Expedition start

The search for the Endurance

Expedition sets off to find Sir Ernest Shackleton’s lost ship
[10. February 2022] 

On 5 February the international expedition Endurance22 set course for the Antarctic in hopes of finding Sir Ernest Shackleton’s ship Endurance, which sank in the Weddell Sea in 1915. The researchers on board include experts from the Alfred Wegener Institute (AWI).
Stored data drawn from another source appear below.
Lemma parses_peers body ty l rest acc r :
  wf_peers l -> l <> [] ->
  (forall data, read_peers data 0 0 (length l) = Ok l ->
     parse_set ty 0 (hi4 (length l * 16)) (length l * 16) data acc
     = (peers ← Ok l; Ok match ty with
                          | 1 => mk (basic acc) peers (potential_peers acc)
                                   (sak_use acc) (dist_sak acc)
                          | _ => mk (basic acc) (live_peers acc) peers
                                   (sak_use acc) (dist_sak acc)
                          end)) ->
  parses body rest
    match ty with
    | 1 => mk (basic acc) l (potential_peers acc) (sak_use acc) (dist_sak acc)
    | _ => mk (basic acc) (live_peers acc) l (sak_use acc) (dist_sak acc)
    end r ->
  parses body (pad4 (encode_peers ty l) ++ rest) acc r.
Proof.
  intros [Hl Hn] Hne Hset Hr. pose proof (encode_peers_data_len l Hl) as Hd.
  eapply parses_set; [..|exact Hr].
  - rewrite Hd. apply length12_octets; [lia|]. apply land_hi4. lia.
  - rewrite Hd, Hset; [done|]. by apply (read_peers_encode []).
Qed.

Lemma parses_live body l rest acc r :
  wf_peers l ->
  parses body rest (mk (basic acc) l (potential_peers acc) (sak_use acc) (dist_sak acc)) r ->
  l <> [] -> parses body (pad4 (encode_peers 1 l) ++ rest) acc r.
Proof.
  intros Hl Hr Hne. apply (parses_peers body 1 l rest acc r Hl Hne); [|exact Hr].
  intros data Hd. unfold parse_set. rewrite Nat.Div0.mod_mul, Nat.div_mul, Hd by lia. done.
Qed.

Lemma parses_potential body l rest acc r :
  wf_peers l ->
  parses body rest (mk (basic acc) (live_peers acc) l (sak_use acc) (dist_sak acc)) r ->
  l <> [] -> parses body (pad4 (encode_peers 2 l) ++ rest) acc r.
Proof.
  intros Hl Hr Hne. apply (parses_peers body 2 l rest acc r Hl Hne); [|exact Hr].
  intros data Hd. unfold parse_set. rewrite Nat.Div0.mod_mul, Nat.div_mul, Hd by lia. done.
Qed.

Lemma encode_sak_use_len u : wf_use u -> length (encode_sak_use u) = 44%nat.
Proof.
  intros (_ & _ & [H1 _] & _ & [H2 _] & _). unfold encode_sak_use, encode_key_id, MI_LEN in *.
  rewrite !length_app, !length_to_be, H1, H2. done.
Qed.

Lemma parse_sak_use_encode u :
  wf_use u ->
  parse_sak_use (use_octet2 (latest_an u) (old_an u) (latest_tx u) (latest_rx u)
                   (old_tx u) (old_rx u))
    (use_octet3 (plain_tx u) (plain_rx u) (delay_protect u))
    (encode_key_id (latest_ki u) ++ to_be 4 (latest_llpn u)
     ++ encode_key_id (old_ki u) ++ to_be 4 (old_llpn u)) = Ok u.
Proof.
  intros (Hla & Hoa & [Hm1 Hk1] & Hp1 & [Hm2 Hk2] & Hp2). unfold MI_LEN in *.
  destruct u as [la lt lr oa ot or pt pr dp [mi1 kn1] lp [mi2 kn2] op]. cbn in *.
  unfold parse_sak_use, encode_key_id. cbn [ki_mi ki_kn]. rewrite <- !app_assoc.
  set (data := mi1 ++ _).
  assert (H0 : drop 0 data = mi1 ++ to_be 4 kn1 ++ to_be 4 lp ++ mi2 ++ to_be 4 kn2
    ++ to_be 4 op ++ []) by (unfold data; by rewrite app_nil_r).
  pose proof (drop_cursor _ _ _ _ 12 H0 ltac:(lia)) as H12.
  pose proof (drop_cursor _ _ _ _ 4 H12 ltac:(by rewrite length_to_be)) as H16.
  pose proof (drop_cursor _ _ _ _ 4 H16 ltac:(by rewrite length_to_be)) as H20.
  pose proof (drop_cursor _ _ _ _ 12 H20 ltac:(lia)) as H32.
  pose proof (drop_cursor _ _ _ _ 4 H32 ltac:(by rewrite length_to_be)) as H36.
  cbn [Nat.add] in *.
  assert (Hlen : length data = 40%nat) by (unfold data; rewrite !length_app, !length_to_be; lia).
  assert (Hsl : forall i j m s, drop i data = m ++ s -> j = (i + length m)%nat ->
    (i <= 40)%nat -> slice (E:=WifiError.t) data i j = Ok m).
  { intros i j m s Hd -> Hi. rewrite <- Hlen in Hi.
    rewrite (slice_cursor_0 _ _ _ _ Hi Hd). by apply slice_head. }
  assert (Hbe : forall i x s, drop i data = to_be 4 x ++ s -> fits 32 x -> (i <= 40)%nat ->
    be_at (E:=WifiError.t) 4 data i = Ok x).
  { intros i x s Hd Hx Hi. unfold be_at.
    rewrite (Hsl i (i + 4)%nat _ _ Hd) by (rewrite ?length_to_be; done).
    cbn. by rewrite from_be_to_be_small. }
  rewrite (Hsl 0%nat 12%nat _ _ H0 ltac:(lia) ltac:(lia)). cbn [mbind outcome_bind].
  rewrite (Hbe 12%nat _ _ H12 Hk1 ltac:(lia)). cbn [mbind outcome_bind].
  rewrite (Hsl 20%nat 32%nat _ _ H20 ltac:(lia) ltac:(lia)). cbn [mbind outcome_bind].
  rewrite (Hbe 32%nat _ _ H32 Hk2 ltac:(lia)). cbn [mbind outcome_bind].
  rewrite (Hbe 16%nat _ _ H16 Hp1 ltac:(lia)). cbn [mbind outcome_bind].
  rewrite (Hbe 36%nat _ _ H36 Hp2 ltac:(lia)). cbn [mbind outcome_bind].
  destruct (use_octet2_fields la oa lt lr ot or Hla Hoa) as (-> & -> & -> & -> & -> & ->).
  by destruct (use_octet3_fields pt pr dp) as (-> & -> & -> & _).
Qed.
Lemma wp_ensure_sak random t1 t2 s :
  let post s' := stage s s' /\ same_role s s'
    /\ (same_sak s s' \/ is_key_server s = true /\ own_sak random s s') in
  wp (ensure_sak random t1 t2) (fun _ s' => post s') (fun _ s' => post s') s.
Proof using All.
  intros post. assert (Hrefl : post s)
    by (split; [apply stage_refl|]; split; [done|by left]).
  unfold ensure_sak. apply wp_bind, wp_get.
  destruct (is_key_server s) eqn:Hks; [|by apply wp_mret]. cbn [negb orb].
  destruct (negb (has_live_peer s)); [by apply wp_mret|].
  destruct (negb (peers_support_macsec s)); [by apply wp_mret|].
  set (ours := match lki s with Some ki => _ | None => false end).
  destruct (ours && negb (need_new_sak s)); [by apply wp_mret|].
  destruct (ours && _); [by apply wp_mret|].
  apply wp_bind. destruct random as [e|k]; [by apply wp_throw|]. apply wp_mret.
  apply wp_bind, wp_modify, wp_bind.
  set (s1 := put_next_kn (bump (next_kn s)) s).
  assert (Hs1 : post s1).
  { split; [split; try done; apply peers_le_refl|]. split; [done|by left]. }
  destruct (wrap_key_cases (kek s) k) as [[w ->]|[e ->]];
    [|apply (wp_lift (Err e)); [done|done|by intros]].
  apply (wp_lift (Ok w)); [done| |done]. intros w' <-%Ok_inj.
  do 5 apply wp_bind, wp_modify. apply wp_bind, wp_get.
  match goal with |- wp _ _ _ ?x => set (s2 := x) end.
  assert (Hs2 : stage s s2 /\ same_role s s2 /\ own_sak (inr k) s s2).
  { split; [split; try done; by apply peers_le_fmap|]. split; [done|]. by exists k. }
  clearbody s2. clear Hs1 s1. cbn zeta.
  assert (Hend : forall s', quiet_step s2 s' -> post s').
  { intros s' (Hst & [Ha Hb Hc] & Hr). destruct Hs2 as (Hst2 & Hr2 & k' & ? & Hk & Hl & Hn & Hi).
    split; [by eapply stage_trans|]. split; [by eapply same_role_trans|]. right.
    split; [done|]. exists k'. destruct Hr as [Hr _]. by rewrite Ha, Hb, Hc, Hr. }
  match goal with |- wp ?m _ _ _ => assert (Hq : quiet m) end.
  { apply quiet_bind.
    - apply quiet_with_dev, returns_seq; [intros; apply tx_returns|].
      apply returns_for_each. intros. apply rx_returns.
    - intros _. apply quiet_bind; [|intros _; apply quiet_modify; quiet_set].
      apply quiet_if; [apply quiet_mark|apply quiet_mret]. }
  eapply wp_mono; [apply Hq|intros; by apply Hend..].
Qed.

(** The SAK of [pdu], unwrapped with our KEK, was adopted from its sender. *)
Definition adopted (pdu : MkaPdu.t) (sn : Sender) s s' : Prop :=
  exists d k, MkaPdu.dist_sak pdu = Some d
    /\ sn_live sn = true /\ sn_key_server sn = true
    /\ is_elected_key_server s (sn_sci sn) = true /\ is_key_server s = false
    /\ dist_sak_supported (encrypt s) d = true
    /\ unwrap_key (kek s) (d_wrapped_sak d) = Ok k /\ length k = 16%nat
    /\ sak s' = Some k /\ lki s' = Some (mkKeyId (sn_mi sn) (d_kn d)).
(** The loop over the parts of a hardware address; their length is not checked. *)
Fixpoint sysfs_octets (path : string) (parts : list (list Z)) : outcome WifiError.t (list Z) :=
  match parts with
  | [] => Ok []
  | part :: parts =>
      match u8_from_str_radix 16 part with
      | inl e => Err (iface_error ("invalid MAC octet " +:+ debug_text (of_bytes part) +:+ " in " +:+ path
                                   +:+ ": " +:+ e))
      | inr x => rest ← sysfs_octets path parts; Ok (x :: rest)
      end
  end.

Definition read_sysfs_mac (iface : string) : io (list Z) :=
  let path := sysfs_path iface "address" in
  value ← io_ask (read_text path) (fun e => iface_error ("read " +:+ path +:+ ": " +:+ e));
  let parts := split 58 (trim (as_bytes value)) in
  if negb (length parts =? 6)%nat then
    throw (iface_error ("invalid MAC in " +:+ path +:+ ": " +:+ debug_text value))
  else lift (sysfs_octets path parts).

(** ** Frames *)

Definition open_eapol_socket (iface : string) : io (Fd * Z * list Z) :=
  if_index ← read_sysfs_u32 iface "ifindex";
  mac ← read_sysfs_mac iface;
  fd ← io_ask (socket_open if_index) io_error;
  mret (fd, if_index, mac).

(** The Ethernet frame of [send_eapol_frame]. *)
Definition eapol_ethernet (src_mac payload : list Z) : list Z :=
  PAE_GROUP_ADDR ++ src_mac ++ to_be 2 ETH_P_PAE ++ payload.

Definition send_eapol_frame (fd : Fd) (if_index : Z) (src_mac payload : list Z) : io unit := fun w =>
  match socket_send fd if_index (eapol_ethernet src_mac payload) w with
  | (w', None) => (w', Ok tt)
  | (w', Some e) => (w', Err (io_error e))
  end.

(** [recv_eapol_frame_full]: what was received into 4096 octets. *)
Definition recv_eapol_frame_full (received : list Z) : option EapolFrame.t :=
  let buf := take 4096 received in
  if (length buf <? 14)%nat then None
  else if negb (from_be (take 2 (drop 12 buf)) =? ETH_P_PAE) then None
  else Some (EapolFrame.mk (take 6 (drop 6 buf)) (take 6 buf) (drop 14 buf)).

(** [recv_eapol_frame]: nothing for another frame. *)
Definition recv_eapol_frame (received : list Z) : list Z :=
  match recv_eapol_frame_full received with Some f => EapolFrame.payload f | None => [] end.
(* ===== verification/Xfrm.v ===== *)
(** * The XFRM backend

    [src/src/ipsec/xfrm]: the kernel states and policies of a Child SA ([state.rs],
    [policy.rs]), XFRM interfaces ([interface.rs]), events ([monitor.rs]), and the manager
    that installs a Child SA, removes it and cleans up what it owns ([mod.rs]).

    The kernel behind the netlink sockets is the class [Kernel]; an object sent to it is a
    record of the fields the code sets.  An address in a message is kept as the [IpAddr] it
    was made from.  [Class KernelLaws] states what the kernel promises: states and policies
    are kept by key, and a request that fails changes nothing; that a deletion fails only
    when there is nothing to delete is a hypothesis of its own, [deletions_carried_out].
    [Module XfrmFacts]: what a policy selects, which identifier is allocated, and that an
    installation that fails leaves nothing behind. *)

From stdpp Require Import sets list.
From S2P Require Import Prelude Errors Net TrafficSelector Identity IpsecConfig.
From S2P Require Import IkeProposals IkeCrypto IkeSa.

(** ** Messages *)

Definition AF_INET : Z := 2.
Definition AF_INET6 : Z := 10.
Definition IPPROTO_ESP : Z := 50.
Definition XFRM_MODE_TRANSPORT : Z := 0.
Definition XFRM_MODE_TUNNEL : Z := 1.
Definition XFRM_POLICY_IN : Z := 0.
Definition XFRM_POLICY_OUT : Z := 1.
Definition XFRM_POLICY_FWD : Z := 2.
Definition XFRM_POLICY_ALLOW : Z := 0.
Definition XFRM_STATE_ESN : Z := 128.

(** [netlink_packet_xfrm::Selector]. *)
Module Selector.
Definition wired_turn (e : EthernetEntry.t) (auth : WiredAuth) (ip_iface : string) (k : WiredWake) (s : WiredTask)
  : WiredTask :=
  match wp_phase s, k with
  | Starting, _ =>
      let '(w, r) := init_with_auth (EthernetEntry.name e) auth make_method (wp_io s) in
      match r with
      | Ok c => mkWiredTask (Driving c) w (wp_net s) (wp_connected s)
      | Err _ => mkWiredTask Pausing w (wp_net s) (wp_connected s)
      | Panic | Diverge => s
      end
  | Driving c, WiredReady i => drive e auth ip_iface i c s
  | Driving c, WiredShutdown i | Holding c, WiredShutdown i =>
      stop_client i c (Ended (wp_connected s)) (wp_io s) (wp_net s) (wp_connected s)
  | Holding c, WiredReady i =>
      if wp_connected s then s else configure e ip_iface i c (Holding c) (wp_io s) (wp_net s) false
  | Pausing, WiredShutdown _ => mkWiredTask (Ended (wp_connected s)) (wp_io s) (wp_net s) (wp_connected s)
  | Pausing, WiredReady _ => mkWiredTask Starting (wp_io s) (wp_net s) (wp_connected s)
  | Ended _, _ | Stuck _, _ => s
  end.

(** [run_wired_interface], up to some wakes. *)
Definition run_wired_interface (e : EthernetEntry.t) (wakes : list WiredWake) (w : Io) (net : N)
  : outcome WifiError.t WiredTask :=
  '(auth, ip_iface) ← wired_auth_and_ip_iface e;
  Ok (fold_left (fun s k => wired_turn e auth ip_iface k s) wakes (mkWiredTask Starting w net false)).

End WiredLoop.

(** ** [run] *)

(** [resolve_iface_name]: the interfaces [nispor] lists, in the order of its map. *)
Definition resolve_iface_name (interface : option string) (ifaces : string + list (string * bool))
  : outcome WifiError.t string :=
  match (match interface with Some name => if bool_decide (name = "any") then None else Some name | None => None end) with
  | Some name => Ok name
  | None =>
      match ifaces with
      | inl e => Err (WifiError.new WifiError.Nl80211 ("nispor: " +:+ e))
      | inr l =>
          match find (fun i => i.2) l with
          | Some (name, _) => Ok name
          | None => Err (WifiError.new WifiError.InterfaceNotFound "no wifi interface found")
          end
      end
  end.
#[global] Instance advances_preorder : PreOrder R.
Proof.
  split.
  - intros w. split_and!; [done|done|done|]. by left.
  - intros w1 w2 w3 (W1 & C1 & L1 & V1) (W2 & C2 & L2 & V2). split_and!.
    + auto.
    + by rewrite C2.
    + by etrans.
    + intros Hv. destruct (V2 Hv) as [Hv2|?]; [|by right].
      destruct (V1 Hv2) as [?|[?|?]]; [by left|by right; left|].
      right. right. by eapply keyed_mono.
Qed.

(** An assignment that none of [advances] looks at. *)
Lemma advances_refl w : R w w.
Proof. reflexivity. Qed.

Lemma advances_wf w w' : (wf w -> wf w') -> config w' = config w -> w_log w' = w_log w ->
  (live w' = true -> live w = true) -> R w w'.
Proof. intros ?? Hl ?. split_and!; [done..|by rewrite Hl|auto]. Qed.

(** Assignments that leave alone what [advances] looks at. *)
Lemma advances_view w w' :
  w_state w' = w_state w -> r_pre_roam_state (w_roam w') = r_pre_roam_state (w_roam w) ->
  r_ft_roam (w_roam w') = r_ft_roam (w_roam w) -> l_ft (w_link w') = l_ft (w_link w) ->
  w_pmksa w' = w_pmksa w -> w_log w' = w_log w -> w_mac w' = w_mac w ->
  roam_freqs (w_iface w') = roam_freqs (w_iface w) -> if_mlme (w_iface w') = if_mlme (w_iface w) ->
  if_networks (w_iface w') = if_networks (w_iface w) ->
  p_scan_retry_interval (w_pno w') = p_scan_retry_interval (w_pno w) ->
  p_sched_scan_interval_sec (w_pno w') = p_sched_scan_interval_sec (w_pno w) ->
  a_sae_commit_sent (w_auth w') = a_sae_commit_sent (w_auth w) ->
  a_sae_confirm_sent (w_auth w') = a_sae_confirm_sent (w_auth w) ->
  a_sae_sync (w_auth w') = a_sae_sync (w_auth w) -> R w w'.
Proof.
  intros Hs Hp Hr Hl Hc Hg Hm Hf Hx Hn E1 E2 E3 E4 E5. apply advances_wf; [|unfold config; congruence|done|].
  - unfold wf, pno_ok, auth_ok, freqs_ok, ft_ok. by rewrite Hr, Hl, Hc, Hm, Hf, Hx, E1, E2, E3, E4, E5.
  - unfold live. by rewrite Hs, Hp.
Qed.
Definition legacySettings : Server.SoliditySettings :=
  {| Server.enabledSolium := false;
     Server.linter := OptStr "solhint";
     Server.enabledAsYouTypeCompilationErrorCheck := true;
     Server.compileUsingLocalVersion := "";
     Server.compileUsingRemoteVersion := "";
     Server.soliumRules := VUndefined;
     Server.linterDefaultRules := VObj [];
     Server.validationDelay := 1500 |}.

Definition compileOk (filePath text : string) : Completion (list Diagnostic) :=
  Returned [Sample.compileDiagnostic].

Definition compileThrows (filePath text : string) : Completion (list Diagnostic) := Thrown.

Definition legacyRun :=
  LegacyServer.run Sample.uriToFilePath Sample.JSON_parse Sample.processStr Sample.soliumValidate.

(** The synchronous server with two documents open, solhint selected and
    compile checking enabled. *)
Definition legacyTwoOpen : list LegacyServer.Event :=
  [ LegacyServer.Initialize;
    LegacyServer.DidOpen "file:///a.sol" "contract A { }";
    LegacyServer.DidOpen "file:///b.sol" "contract B { }";
    LegacyServer.DidChangeConfiguration legacySettings compileOk ].

End Sample2.

(** * Properties *)

(** ** The solhint adapter *)

Section SolhintFacts.
Variable processStr : string -> gmap string JsVal -> list Solhint.EngineMessage.

Lemma toDiagnostic_message e :
  message (Solhint.toDiagnostic e)
  = (Solhint.e_message e ++ " [" ++ Solhint.e_ruleId e ++ "]")%string.
Proof. reflexivity. Qed.

Lemma severity_cases e :
  (Solhint.e_severity e = 3 -> Solhint.severity e = Warning)
  /\ (Solhint.e_severity e <> 3 -> Solhint.severity e = Error).
Proof.
  unfold Solhint.severity. destruct (Z.eqb_spec (Solhint.e_severity e) 3); split; congruence.
Qed.

Lemma rangeOf_shape e :
  let r := Solhint.rangeOf e in
  line (start r) = Solhint.e_line e - 1
  /\ character (start r) = Solhint.e_column e - 1
  /\ line (end_ r) = line (start r)
  /\ character (end_ r) = character (start r) + 1.
Proof. cbn. repeat split. Qed.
In 1914, Sir Ernest Shackleton departed on board the Endurance, with the goal of making the first land crossing of the Antarctic continent. The route was meant to begin in the Weddell Sea, then cross the South Pole to the Ross Sea, but the ship became trapped in the dense pack ice of the Weddell Sea. After many months, it was finally crushed by the shifting floes and sank. In an unbelievable rescue mission, Shackleton managed to bring home his crew without a single casualty. But the shipwreck was never found.

 

Now expedition leader John Shears and his team hope to achieve something unprecedented: to find, film and survey the lost Endurance. Those on board the cutting-edge South African icebreaker S.A. Agulhas II include experts from the Alfred Wegener Institute, Helmholtz Centre for Polar and Marine Research (AWI): Stefanie Arndt, Jakob Belter and Christian Katlein, together with AWI photographer Esther Horvath and Lasse Rabenstein, CEO of the AWI spin-off “Drift+Noise”, a company that provides up-to-date ice information and supports ships in traversing the polar regions. The AWI researcher Helge Goessling and the SIDFEX project he works for provides very valuable ice drift forecasts for the floe selection. And Stefan Hendricks also from AWI sea-ice physics supports the expedition with sea-ice thickness data from the Cryosat-2 mission. The expedition is also receiving daily high-resolution satellite radar images from the German Space Agency (DLR).

 

The plan is to sail the S.A. Agulhas II directly to the region where the Endurance sank and deploy hybrid Autonomous Underwater Vehicles to search for the wreck at a depth of 3000m. If this proves infeasible, it will be up to the AWI researchers to draw on their experience e.g. from the MOSAiC expedition to help find a suitable floe. The expedition team will then set up camp on the floe, using it as a base for exploratory dives. Here, the major challenge consists in quickly finding a floe that will actually drift through the search area. While others are engaged in the dives, the AWI team will also collect scientific samples from the floe itself and attempt to deploy snow buoys that can gather valuable data for further research.

 

To date, very few ships have ventured into the area, which is predominantly covered with thick sea ice and massive, permanent ice shelves. Especially the heavy pack ice in the Weddell Sea makes the area difficult to reach. Expedition leader, John Shears, said: “The Endurance22 team are very confident that with the assistance of the experts from AWI and Drift+Noise we will reach the wreck site, despite the extreme weather and environmental conditions.